*TASK DIRECTIONS*: Output only the lines of the entries that follow, starting at the one with "a client signs" and running down to the one with "Local Close Scope Q_scope.", both included and unchanged.

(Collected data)
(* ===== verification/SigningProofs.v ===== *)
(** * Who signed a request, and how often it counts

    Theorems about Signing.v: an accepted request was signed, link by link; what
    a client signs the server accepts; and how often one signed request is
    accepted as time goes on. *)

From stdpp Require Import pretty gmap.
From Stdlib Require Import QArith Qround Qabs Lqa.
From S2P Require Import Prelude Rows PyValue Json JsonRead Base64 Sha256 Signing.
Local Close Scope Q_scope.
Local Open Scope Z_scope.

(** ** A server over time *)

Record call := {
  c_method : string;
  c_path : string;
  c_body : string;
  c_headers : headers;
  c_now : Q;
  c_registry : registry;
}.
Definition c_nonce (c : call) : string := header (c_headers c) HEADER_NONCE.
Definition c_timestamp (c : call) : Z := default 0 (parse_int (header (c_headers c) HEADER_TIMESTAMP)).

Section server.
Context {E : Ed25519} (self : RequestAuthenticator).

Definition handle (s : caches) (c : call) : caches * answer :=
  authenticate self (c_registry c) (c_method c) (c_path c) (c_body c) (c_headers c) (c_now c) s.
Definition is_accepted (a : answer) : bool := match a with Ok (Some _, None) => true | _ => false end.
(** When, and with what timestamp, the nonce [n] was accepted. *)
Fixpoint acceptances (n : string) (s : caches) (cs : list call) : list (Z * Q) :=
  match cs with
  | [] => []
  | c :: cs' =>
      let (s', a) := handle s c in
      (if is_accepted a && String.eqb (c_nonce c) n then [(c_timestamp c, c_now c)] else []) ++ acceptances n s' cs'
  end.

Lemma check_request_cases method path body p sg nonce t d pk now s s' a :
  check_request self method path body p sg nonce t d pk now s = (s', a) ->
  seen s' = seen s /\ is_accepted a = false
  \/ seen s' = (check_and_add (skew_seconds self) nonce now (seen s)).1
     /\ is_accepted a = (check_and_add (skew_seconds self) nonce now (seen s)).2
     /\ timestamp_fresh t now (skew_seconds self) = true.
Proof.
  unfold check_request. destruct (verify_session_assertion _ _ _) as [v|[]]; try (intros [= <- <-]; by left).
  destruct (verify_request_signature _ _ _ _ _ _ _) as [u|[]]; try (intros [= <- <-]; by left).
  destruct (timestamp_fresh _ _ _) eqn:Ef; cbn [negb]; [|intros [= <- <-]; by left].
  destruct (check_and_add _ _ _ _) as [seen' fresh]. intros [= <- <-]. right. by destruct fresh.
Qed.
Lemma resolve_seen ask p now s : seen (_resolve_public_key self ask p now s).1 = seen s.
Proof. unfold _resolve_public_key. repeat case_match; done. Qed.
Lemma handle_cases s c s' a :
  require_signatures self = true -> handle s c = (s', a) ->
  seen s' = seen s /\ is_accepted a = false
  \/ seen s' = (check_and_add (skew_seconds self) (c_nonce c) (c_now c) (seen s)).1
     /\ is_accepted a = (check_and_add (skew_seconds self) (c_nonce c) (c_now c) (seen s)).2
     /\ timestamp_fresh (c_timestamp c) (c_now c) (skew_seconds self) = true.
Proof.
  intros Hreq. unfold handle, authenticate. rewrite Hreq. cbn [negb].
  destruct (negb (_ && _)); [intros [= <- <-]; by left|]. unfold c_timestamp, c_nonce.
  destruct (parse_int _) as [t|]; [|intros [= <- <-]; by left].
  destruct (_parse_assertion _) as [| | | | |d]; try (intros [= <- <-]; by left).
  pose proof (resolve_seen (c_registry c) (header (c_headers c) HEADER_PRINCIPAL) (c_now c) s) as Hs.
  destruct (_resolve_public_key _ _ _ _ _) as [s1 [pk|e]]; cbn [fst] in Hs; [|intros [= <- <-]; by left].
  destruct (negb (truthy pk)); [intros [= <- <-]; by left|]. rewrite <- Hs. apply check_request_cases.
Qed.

*EXERCISE SOLUTION*:
    a client signs the server accepts; and how often one signed request is
    accepted as time goes on. *)

From stdpp Require Import pretty gmap.
From Stdlib Require Import QArith Qround Qabs Lqa.
From S2P Require Import Prelude Rows PyValue Json JsonRead Base64 Sha256 Signing.
Local Close Scope Q_scope.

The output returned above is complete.